━━━ SOURCE RECORDS ━━━

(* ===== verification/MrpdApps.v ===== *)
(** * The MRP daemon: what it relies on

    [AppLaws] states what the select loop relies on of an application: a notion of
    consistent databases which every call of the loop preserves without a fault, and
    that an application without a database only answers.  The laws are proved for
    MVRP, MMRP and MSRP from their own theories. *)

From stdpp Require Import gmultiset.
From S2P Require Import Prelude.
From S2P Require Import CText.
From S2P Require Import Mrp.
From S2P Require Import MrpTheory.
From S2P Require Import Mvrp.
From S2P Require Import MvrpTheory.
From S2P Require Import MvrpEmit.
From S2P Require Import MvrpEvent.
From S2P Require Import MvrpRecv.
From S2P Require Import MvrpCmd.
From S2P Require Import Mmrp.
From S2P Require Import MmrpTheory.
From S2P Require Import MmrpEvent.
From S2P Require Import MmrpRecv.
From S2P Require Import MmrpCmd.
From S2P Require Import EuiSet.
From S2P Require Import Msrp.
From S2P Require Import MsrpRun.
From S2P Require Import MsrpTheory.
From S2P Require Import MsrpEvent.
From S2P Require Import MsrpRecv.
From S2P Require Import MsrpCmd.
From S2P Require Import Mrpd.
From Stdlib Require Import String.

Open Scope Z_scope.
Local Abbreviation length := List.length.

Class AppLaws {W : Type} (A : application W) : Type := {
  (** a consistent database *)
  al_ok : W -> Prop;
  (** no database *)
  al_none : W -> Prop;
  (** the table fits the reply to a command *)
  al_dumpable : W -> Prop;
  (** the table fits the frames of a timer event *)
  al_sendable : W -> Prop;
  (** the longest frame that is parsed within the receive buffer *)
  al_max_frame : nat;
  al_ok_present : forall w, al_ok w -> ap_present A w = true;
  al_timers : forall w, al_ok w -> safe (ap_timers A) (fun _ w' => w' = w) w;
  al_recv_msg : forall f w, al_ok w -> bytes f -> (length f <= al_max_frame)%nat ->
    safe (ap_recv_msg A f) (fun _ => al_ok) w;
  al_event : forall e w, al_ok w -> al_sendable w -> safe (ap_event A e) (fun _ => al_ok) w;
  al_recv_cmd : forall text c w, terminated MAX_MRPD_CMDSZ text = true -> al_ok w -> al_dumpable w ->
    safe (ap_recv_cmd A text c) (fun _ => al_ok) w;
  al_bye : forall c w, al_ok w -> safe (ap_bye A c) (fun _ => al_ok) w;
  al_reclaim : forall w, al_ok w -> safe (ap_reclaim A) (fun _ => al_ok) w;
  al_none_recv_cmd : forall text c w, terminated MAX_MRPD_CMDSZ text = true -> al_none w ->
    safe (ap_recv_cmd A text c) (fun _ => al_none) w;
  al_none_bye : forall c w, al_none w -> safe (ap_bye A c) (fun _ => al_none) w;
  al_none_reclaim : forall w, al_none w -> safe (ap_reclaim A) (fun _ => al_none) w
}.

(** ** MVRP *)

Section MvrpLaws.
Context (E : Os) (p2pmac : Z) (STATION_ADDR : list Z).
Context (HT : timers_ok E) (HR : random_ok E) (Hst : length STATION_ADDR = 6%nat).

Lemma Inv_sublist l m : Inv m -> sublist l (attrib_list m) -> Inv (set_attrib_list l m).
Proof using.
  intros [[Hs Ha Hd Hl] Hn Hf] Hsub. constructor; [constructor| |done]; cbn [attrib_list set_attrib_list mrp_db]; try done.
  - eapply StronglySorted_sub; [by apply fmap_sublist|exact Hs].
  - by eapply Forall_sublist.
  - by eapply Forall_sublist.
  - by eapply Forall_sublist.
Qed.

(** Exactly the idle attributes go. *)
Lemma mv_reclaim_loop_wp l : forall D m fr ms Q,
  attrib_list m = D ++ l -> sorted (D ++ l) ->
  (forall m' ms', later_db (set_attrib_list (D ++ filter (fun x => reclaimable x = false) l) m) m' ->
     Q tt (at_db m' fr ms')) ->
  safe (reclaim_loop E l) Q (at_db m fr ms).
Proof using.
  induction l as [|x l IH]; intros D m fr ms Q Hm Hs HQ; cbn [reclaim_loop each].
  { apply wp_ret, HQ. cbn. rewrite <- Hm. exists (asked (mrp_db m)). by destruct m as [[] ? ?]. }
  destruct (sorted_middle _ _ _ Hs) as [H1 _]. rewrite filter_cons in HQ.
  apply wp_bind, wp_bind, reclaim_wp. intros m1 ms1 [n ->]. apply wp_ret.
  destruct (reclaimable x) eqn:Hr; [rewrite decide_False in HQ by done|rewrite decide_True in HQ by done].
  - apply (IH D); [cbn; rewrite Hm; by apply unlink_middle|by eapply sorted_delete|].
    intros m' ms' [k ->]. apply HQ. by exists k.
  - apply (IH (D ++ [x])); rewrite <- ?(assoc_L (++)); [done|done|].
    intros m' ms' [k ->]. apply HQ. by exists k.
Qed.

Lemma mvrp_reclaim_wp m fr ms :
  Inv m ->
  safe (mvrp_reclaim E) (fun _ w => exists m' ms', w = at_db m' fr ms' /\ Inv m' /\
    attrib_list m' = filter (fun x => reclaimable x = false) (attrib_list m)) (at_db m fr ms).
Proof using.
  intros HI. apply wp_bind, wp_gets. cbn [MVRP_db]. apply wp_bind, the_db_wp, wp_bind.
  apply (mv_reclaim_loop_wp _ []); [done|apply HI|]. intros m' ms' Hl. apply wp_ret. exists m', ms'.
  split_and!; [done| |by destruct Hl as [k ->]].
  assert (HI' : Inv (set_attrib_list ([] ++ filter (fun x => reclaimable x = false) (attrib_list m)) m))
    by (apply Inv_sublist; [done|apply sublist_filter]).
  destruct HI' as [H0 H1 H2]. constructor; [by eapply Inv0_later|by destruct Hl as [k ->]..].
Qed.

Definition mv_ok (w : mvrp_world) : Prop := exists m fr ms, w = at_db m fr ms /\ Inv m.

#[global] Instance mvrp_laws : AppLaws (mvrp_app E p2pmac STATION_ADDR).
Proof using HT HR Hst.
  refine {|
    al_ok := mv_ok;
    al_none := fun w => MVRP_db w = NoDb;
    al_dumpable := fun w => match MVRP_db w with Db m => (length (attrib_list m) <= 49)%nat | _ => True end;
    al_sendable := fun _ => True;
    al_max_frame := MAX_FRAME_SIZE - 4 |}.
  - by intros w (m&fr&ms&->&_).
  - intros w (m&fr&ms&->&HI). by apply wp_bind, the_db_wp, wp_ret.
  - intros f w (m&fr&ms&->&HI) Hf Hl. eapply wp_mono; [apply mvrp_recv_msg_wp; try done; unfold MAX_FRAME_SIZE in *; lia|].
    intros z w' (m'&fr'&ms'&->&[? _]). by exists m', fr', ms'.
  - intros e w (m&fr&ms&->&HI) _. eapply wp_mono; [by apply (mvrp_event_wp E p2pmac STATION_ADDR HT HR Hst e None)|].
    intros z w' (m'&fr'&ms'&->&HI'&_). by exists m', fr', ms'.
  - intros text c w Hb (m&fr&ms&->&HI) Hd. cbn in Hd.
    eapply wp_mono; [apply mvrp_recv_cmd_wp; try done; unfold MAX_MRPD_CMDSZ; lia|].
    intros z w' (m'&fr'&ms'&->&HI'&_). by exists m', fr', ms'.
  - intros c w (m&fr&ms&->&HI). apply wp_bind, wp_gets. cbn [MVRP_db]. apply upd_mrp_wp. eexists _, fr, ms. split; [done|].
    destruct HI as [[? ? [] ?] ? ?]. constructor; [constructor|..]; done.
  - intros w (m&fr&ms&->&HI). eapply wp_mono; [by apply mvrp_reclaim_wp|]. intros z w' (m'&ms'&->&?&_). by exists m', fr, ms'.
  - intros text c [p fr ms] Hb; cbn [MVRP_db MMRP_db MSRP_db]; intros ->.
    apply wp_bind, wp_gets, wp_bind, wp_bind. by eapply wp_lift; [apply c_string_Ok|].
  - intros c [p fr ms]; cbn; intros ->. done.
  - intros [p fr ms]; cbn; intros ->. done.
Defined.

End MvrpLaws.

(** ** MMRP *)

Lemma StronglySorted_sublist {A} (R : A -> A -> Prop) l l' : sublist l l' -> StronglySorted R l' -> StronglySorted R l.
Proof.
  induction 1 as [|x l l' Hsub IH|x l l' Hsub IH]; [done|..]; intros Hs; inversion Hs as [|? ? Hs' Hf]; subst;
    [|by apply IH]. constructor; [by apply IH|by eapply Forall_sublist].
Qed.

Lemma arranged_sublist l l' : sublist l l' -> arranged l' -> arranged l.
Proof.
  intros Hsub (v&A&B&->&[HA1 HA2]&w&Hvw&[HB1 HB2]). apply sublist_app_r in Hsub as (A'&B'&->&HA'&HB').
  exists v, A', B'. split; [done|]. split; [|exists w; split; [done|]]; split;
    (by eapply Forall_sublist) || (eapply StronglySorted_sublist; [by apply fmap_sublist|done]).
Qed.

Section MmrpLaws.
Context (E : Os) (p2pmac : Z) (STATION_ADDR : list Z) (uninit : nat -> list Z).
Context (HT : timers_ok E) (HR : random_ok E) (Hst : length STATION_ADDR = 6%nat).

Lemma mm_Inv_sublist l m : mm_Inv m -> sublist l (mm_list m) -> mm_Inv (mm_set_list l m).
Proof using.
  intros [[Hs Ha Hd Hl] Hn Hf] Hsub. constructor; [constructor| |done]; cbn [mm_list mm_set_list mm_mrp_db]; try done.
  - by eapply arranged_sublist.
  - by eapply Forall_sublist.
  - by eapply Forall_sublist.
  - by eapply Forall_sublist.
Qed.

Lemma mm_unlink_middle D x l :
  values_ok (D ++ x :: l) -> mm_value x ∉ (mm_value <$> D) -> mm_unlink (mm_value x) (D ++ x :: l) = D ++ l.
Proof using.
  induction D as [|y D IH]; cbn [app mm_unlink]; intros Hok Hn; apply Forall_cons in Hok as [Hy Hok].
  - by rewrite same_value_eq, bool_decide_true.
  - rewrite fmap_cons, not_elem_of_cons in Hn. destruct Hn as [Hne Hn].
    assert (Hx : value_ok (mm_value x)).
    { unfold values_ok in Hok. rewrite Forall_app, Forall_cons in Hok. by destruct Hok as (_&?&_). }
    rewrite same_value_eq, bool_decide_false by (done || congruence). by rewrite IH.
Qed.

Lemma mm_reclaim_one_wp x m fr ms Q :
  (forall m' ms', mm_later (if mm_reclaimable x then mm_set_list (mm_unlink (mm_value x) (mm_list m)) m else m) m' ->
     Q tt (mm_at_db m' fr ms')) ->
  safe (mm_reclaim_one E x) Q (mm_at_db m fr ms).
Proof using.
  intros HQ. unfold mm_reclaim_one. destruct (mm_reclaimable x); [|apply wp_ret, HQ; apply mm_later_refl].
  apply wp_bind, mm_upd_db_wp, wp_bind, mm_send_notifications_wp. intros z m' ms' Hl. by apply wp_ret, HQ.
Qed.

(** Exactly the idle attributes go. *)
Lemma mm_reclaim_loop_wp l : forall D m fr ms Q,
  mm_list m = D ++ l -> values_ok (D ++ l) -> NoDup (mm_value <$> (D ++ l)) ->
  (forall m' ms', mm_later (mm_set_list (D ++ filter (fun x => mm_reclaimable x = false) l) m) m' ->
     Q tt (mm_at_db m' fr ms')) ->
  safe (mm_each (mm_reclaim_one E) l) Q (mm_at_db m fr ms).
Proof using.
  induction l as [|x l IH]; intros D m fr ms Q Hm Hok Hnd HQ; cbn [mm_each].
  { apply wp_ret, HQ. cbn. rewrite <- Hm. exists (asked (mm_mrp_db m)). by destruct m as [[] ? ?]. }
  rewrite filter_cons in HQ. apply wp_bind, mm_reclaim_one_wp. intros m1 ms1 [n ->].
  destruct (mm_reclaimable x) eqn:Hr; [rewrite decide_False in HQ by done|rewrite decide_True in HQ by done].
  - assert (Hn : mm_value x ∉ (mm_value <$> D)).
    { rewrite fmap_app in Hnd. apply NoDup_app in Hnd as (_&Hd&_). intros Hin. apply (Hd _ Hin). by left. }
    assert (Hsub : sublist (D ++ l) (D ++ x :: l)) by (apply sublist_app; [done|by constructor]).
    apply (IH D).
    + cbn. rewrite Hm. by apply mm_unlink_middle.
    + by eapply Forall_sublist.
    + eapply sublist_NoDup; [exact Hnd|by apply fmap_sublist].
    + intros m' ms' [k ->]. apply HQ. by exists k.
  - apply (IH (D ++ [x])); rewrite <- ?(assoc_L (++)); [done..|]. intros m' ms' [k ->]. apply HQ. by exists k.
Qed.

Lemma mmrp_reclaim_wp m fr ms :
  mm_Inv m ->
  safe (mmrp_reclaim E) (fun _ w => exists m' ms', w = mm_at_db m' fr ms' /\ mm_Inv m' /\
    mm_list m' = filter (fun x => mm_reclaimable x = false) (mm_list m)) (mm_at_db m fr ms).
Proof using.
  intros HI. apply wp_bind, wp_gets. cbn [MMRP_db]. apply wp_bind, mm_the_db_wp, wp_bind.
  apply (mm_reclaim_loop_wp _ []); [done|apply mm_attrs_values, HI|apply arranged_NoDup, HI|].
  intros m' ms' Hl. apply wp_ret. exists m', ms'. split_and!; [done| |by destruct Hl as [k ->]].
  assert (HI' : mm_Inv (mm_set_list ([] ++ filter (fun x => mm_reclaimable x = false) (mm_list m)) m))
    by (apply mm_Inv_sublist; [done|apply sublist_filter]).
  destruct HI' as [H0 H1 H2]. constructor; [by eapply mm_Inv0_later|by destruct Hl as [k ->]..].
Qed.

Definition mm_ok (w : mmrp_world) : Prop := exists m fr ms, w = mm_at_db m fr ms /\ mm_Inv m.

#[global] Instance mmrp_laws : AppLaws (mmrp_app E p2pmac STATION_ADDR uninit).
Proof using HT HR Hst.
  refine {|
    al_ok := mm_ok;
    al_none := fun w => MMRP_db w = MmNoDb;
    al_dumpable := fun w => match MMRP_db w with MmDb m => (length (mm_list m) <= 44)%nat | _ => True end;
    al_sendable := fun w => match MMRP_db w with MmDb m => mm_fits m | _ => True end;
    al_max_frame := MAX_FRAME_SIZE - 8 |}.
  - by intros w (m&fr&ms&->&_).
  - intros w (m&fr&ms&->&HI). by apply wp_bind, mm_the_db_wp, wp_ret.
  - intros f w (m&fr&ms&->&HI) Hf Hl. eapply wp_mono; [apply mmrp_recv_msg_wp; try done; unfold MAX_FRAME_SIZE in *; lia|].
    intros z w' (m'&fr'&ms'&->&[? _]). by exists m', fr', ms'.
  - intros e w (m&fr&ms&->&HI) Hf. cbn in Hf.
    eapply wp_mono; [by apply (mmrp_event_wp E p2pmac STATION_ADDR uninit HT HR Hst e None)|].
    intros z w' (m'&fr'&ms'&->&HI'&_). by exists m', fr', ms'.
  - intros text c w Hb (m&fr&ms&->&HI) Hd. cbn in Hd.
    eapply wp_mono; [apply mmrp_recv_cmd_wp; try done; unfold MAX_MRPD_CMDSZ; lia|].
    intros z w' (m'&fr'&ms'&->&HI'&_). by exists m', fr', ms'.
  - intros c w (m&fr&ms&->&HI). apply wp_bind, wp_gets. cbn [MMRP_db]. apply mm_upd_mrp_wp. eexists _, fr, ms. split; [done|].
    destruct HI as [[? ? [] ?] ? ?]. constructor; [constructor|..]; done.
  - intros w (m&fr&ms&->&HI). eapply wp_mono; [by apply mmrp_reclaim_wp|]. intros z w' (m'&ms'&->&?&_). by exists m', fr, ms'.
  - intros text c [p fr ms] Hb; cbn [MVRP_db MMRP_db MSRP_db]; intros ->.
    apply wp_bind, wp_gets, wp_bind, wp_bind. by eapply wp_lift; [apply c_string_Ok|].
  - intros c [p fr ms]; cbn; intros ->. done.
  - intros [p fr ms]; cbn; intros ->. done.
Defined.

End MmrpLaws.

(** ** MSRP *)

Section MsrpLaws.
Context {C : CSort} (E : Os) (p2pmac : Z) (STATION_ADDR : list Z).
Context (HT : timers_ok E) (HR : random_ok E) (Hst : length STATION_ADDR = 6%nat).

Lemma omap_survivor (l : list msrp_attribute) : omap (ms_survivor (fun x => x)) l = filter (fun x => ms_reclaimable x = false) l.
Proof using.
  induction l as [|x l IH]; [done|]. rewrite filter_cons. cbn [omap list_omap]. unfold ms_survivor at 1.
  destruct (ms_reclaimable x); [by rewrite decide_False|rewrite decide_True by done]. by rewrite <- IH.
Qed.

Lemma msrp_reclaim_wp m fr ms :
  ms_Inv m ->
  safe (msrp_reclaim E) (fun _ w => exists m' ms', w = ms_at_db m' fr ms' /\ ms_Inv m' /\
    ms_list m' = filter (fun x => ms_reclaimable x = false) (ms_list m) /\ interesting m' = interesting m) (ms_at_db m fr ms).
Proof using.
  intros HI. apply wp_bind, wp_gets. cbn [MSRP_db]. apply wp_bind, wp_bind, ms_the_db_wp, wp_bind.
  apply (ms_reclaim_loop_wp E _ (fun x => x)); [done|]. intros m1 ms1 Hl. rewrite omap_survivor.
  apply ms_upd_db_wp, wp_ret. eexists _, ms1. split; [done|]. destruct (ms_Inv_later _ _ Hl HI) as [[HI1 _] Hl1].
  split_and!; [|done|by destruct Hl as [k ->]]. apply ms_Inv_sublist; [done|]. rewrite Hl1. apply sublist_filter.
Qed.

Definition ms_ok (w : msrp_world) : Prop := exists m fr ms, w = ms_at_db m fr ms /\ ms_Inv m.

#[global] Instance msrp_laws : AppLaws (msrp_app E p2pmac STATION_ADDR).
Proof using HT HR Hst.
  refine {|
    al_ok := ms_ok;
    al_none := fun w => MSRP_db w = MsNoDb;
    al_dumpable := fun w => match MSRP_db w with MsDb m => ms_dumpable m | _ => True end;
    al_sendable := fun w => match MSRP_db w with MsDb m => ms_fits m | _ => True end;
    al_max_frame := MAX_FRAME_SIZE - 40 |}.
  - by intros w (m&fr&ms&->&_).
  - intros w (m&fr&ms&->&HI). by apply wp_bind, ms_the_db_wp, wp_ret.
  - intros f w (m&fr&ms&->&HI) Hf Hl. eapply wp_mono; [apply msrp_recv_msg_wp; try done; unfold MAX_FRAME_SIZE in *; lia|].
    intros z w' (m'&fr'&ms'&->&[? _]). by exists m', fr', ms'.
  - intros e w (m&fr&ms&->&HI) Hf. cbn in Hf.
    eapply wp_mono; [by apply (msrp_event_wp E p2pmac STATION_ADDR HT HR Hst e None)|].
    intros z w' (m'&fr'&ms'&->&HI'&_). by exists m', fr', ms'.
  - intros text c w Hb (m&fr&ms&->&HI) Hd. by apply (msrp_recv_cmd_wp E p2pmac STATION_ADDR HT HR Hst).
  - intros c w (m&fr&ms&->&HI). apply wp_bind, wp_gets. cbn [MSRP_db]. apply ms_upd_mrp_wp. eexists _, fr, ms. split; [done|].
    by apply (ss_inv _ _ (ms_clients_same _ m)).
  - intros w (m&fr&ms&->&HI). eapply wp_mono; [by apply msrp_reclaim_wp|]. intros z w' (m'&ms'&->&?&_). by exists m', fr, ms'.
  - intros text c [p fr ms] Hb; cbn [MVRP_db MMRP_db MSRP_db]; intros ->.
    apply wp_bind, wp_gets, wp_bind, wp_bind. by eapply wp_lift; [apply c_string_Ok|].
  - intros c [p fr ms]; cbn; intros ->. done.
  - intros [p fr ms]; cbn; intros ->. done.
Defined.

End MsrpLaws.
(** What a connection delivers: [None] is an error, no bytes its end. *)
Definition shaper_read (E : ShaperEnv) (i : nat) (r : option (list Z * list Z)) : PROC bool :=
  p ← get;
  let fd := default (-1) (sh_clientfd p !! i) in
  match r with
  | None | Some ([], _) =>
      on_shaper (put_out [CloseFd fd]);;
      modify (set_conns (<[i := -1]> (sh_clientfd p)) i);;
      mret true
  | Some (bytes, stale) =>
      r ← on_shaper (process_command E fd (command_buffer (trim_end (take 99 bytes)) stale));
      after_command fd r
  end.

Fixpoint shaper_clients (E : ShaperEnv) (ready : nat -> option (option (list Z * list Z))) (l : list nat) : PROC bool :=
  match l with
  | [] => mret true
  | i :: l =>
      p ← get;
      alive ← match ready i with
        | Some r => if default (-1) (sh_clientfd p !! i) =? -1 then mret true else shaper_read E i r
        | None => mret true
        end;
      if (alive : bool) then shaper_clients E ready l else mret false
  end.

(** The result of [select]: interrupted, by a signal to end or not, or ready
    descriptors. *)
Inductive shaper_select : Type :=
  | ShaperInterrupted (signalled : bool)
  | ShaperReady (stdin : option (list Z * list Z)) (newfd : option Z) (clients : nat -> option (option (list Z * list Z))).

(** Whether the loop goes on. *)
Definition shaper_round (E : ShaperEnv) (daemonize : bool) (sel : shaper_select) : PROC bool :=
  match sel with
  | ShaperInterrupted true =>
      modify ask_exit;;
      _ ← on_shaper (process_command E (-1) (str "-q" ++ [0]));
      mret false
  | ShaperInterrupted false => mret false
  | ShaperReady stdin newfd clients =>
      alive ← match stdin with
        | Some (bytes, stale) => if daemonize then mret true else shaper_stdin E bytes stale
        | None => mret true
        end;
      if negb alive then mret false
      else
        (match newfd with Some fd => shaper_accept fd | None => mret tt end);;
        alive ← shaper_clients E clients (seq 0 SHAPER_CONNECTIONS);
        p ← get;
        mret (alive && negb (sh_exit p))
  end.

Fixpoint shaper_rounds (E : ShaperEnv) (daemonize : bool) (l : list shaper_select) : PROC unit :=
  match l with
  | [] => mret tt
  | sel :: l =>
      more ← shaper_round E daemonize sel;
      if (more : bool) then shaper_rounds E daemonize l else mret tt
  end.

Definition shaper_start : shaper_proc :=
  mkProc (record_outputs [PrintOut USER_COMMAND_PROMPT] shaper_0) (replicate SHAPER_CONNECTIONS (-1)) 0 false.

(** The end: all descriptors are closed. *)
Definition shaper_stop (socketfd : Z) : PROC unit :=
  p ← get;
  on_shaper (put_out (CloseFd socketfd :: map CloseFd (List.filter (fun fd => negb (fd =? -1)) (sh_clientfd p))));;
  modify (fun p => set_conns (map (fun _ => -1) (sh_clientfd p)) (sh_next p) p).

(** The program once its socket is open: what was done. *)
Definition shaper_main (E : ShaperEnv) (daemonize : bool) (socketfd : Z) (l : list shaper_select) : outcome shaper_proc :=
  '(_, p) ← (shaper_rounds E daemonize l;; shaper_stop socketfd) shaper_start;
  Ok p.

━━━

▶ _TASK STATEMENT_
All lines above between those holding "Fixpoint shaper_rounds (E" and "modify (fun p", inclusive, must be set down unchanged, and no other line may be included.

▶ _SOLUTION TO THE PROBLEM_
Fixpoint shaper_rounds (E : ShaperEnv) (daemonize : bool) (l : list shaper_select) : PROC unit :=
  match l with
  | [] => mret tt
  | sel :: l =>
      more ← shaper_round E daemonize sel;
      if (more : bool) then shaper_rounds E daemonize l else mret tt
  end.

Definition shaper_start : shaper_proc :=
  mkProc (record_outputs [PrintOut USER_COMMAND_PROMPT] shaper_0) (replicate SHAPER_CONNECTIONS (-1)) 0 false.

(** The end: all descriptors are closed. *)
Definition shaper_stop (socketfd : Z) : PROC unit :=
  p ← get;
  on_shaper (put_out (CloseFd socketfd :: map CloseFd (List.filter (fun fd => negb (fd =? -1)) (sh_clientfd p))));;
  modify (fun p => set_conns (map (fun _ => -1) (sh_clientfd p)) (sh_next p) p).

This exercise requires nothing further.